The limitations of this study are as follows: first, the contour of the tumour area relied on manual delineation by an experienced radiologist, which required considerable time and energy expenditures. Second, this study relies on powerful registration algorithms, which can directly affect the accuracy of segmentation. For this reason, we asked the experienced radiologists to double-check the registration effect to minimize the impact of registration uncertainty on the experimental results. Third, a small number of samples were included, and this was a single-centre, retrospective study. The results of this study thus reflect only the patients at the centre and are not representative of the general population. Therefore, multicentre, large sample, and prospective studies are needed to further improve the results of this study.

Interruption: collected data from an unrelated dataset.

(** * Webhook-to-spreadsheet bridge ([index.js])

    A shallow embedding of the Express handler [POST /webhook], of
    [addToCalendar] and of [getSheetId], together with the properties of
    the bridge that follow from the code.

    JavaScript values are an inductive type with the language's
    truthiness; the asynchronous functions are computations in a state
    and exception monad over a [World] that holds the spreadsheet, the
    clock, the console and the record of remote calls.  The start of
    the server and the health check [GET /] are not modelled; of
    [JSON.stringify] only whether it returns is. *)

From Stdlib Require Import ZArith List String Ascii Bool Lia.
From Stdlib Require Import SpecFloat.
From Stdlib Require Import DecimalString.
Import ListNotations.

Set Warnings "-register-all".

Local Open Scope string_scope.
Local Open Scope Z_scope.

(** ** JavaScript values *)

(** A parsed JSON document, as [body-parser] hands it to the handler,
    plus [undefined] for what property reads return on a missing key.
    Numbers are IEEE doubles in the Standard Library's [spec_float].
    An object lists its own properties, each key once. *)
Inductive JsValue : Type :=
| JUndefined
| JNull
| JBool (b : bool)
| JNum (x : spec_float)
| JStr (s : string)
| JArr (items : list JsValue)
| JObj (fields : list (string * JsValue)).

Definition string_empty (s : string) : bool :=
  match s with
  | EmptyString => true
  | String _ _ => false
  end.

(** ToBoolean: [undefined], [null], [false], [+0], [-0], [NaN] and the
    empty string are falsy, everything else is truthy. *)
Definition truthy (v : JsValue) : bool :=
  match v with
  | JUndefined | JNull => false
  | JBool b => b
  | JNum (S754_zero _) | JNum S754_nan => false
  | JNum _ => true
  | JStr s => negb (string_empty s)
  | JArr _ | JObj _ => true
  end.

(** [a || b] *)
Definition js_or (a b : JsValue) : JsValue := if truthy a then a else b.

(** [v === 'lit'] for a string literal: no coercion takes place. *)
Definition strict_eq_string (v : JsValue) (lit : string) : bool :=
  match v with
  | JStr s => String.eqb s lit
  | _ => false
  end.

(** An integer as a JavaScript number. *)
Definition num_of_Z (z : Z) : spec_float :=
  match z with
  | Z0 => S754_zero false
  | Zpos p => S754_finite false p 0
  | Zneg p => S754_finite true p 0
  end.

Fixpoint lookup_field (k : string) (fields : list (string * JsValue)) : JsValue :=
  match fields with
  | [] => JUndefined
  | (k', v) :: rest => if String.eqb k' k then v else lookup_field k rest
  end.

(** [v.k] for the keys the program reads ([event], [data], [name],
    [email], [date], [time], [description]), none of which is found
    on a prototype: the own property of an object, [undefined] on an
    array or a primitive.  Reading a property of [undefined] or [null]
    is the [TypeError] of [get_prop] below. *)
Definition prop (v : JsValue) (k : string) : JsValue :=
  match v with
  | JObj fields => lookup_field k fields
  | _ => JUndefined
  end.

Definition nullish (v : JsValue) : bool :=
  match v with
  | JUndefined | JNull => true
  | _ => false
  end.

(** How deep arrays and objects are nested in a value: 0 for a
    primitive, 1 for an array or object of primitives. *)
Fixpoint nesting (v : JsValue) : nat :=
  match v with
  | JArr items =>
      S ((fix deepest (l : list JsValue) : nat :=
            match l with
            | [] => O
            | x :: rest => Nat.max (nesting x) (deepest rest)
            end) items)
  | JObj fields =>
      S ((fix deepest (l : list (string * JsValue)) : nat :=
            match l with
            | [] => O
            | (_, x) :: rest => Nat.max (nesting x) (deepest rest)
            end) fields)
  | _ => O
  end.

(** ** Errors, results and the world *)

(** A thrown [Error]: its [message] and, on the errors of the
    spreadsheet client, the messages of the entries of [errors]. *)
Record JsError : Type := mkError {
  message : string;
  errors : option (list string)
}.

(** [new Error(msg)] *)
Definition new_Error (msg : string) : JsError :=
  {| message := msg; errors := None |}.

Inductive Result (A : Type) : Type :=
| Ok (a : A)
| Throw (e : JsError).

Arguments Ok {A} a.
Arguments Throw {A} e.

(** What a cell holds: nothing, or what the service made of the value
    sent for it under the input option of the request.  With
    [USER_ENTERED] the service reads a string as a user typing it
    would be read (a number, a date, a formula); that reading is the
    service's and is not modelled further. *)
Inductive Cell : Type :=
| blank
| entered (valueInputOption : string) (value : JsValue).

Indeed, the essence of our experiment is hindsight. When applied to reality, we cannot define the VOI on the first MRI scan because there are no abnormalities when observed by the naked eye. However, the essence of research is to solve practical problems. The clinical transformations of this research in the future could entail the following: first, we need a software algorithm to automatically or semiautomatically identify and segment the liver. Second, a sliding convolution kernel of a specific size, e.g., 5 × 5 or 7 × 7, would extract features from left to right sequentially for the whole liver or a specific liver segment and input these quantitative data into our model to obtain the predicted probability. These probabilities can be visualized with a heatmap, which conveniently displayed which areas are at high risk. This could help clinicians make decisions and intervene to achieve precision medicine.

Conclusions

Although new lesions in SHCC patients cannot be observed on MR imaging, a combination of radiomics features and machine learning algorithms can be sensitive to underlying abnormalities that cannot be detected by the naked eye.

In our study, we reported that the optimal model, based on the integration of radiomics features from four phases of MR images, could achieve excellent performance in evaluating microscopic pre-hepatocellular carcinoma lesions.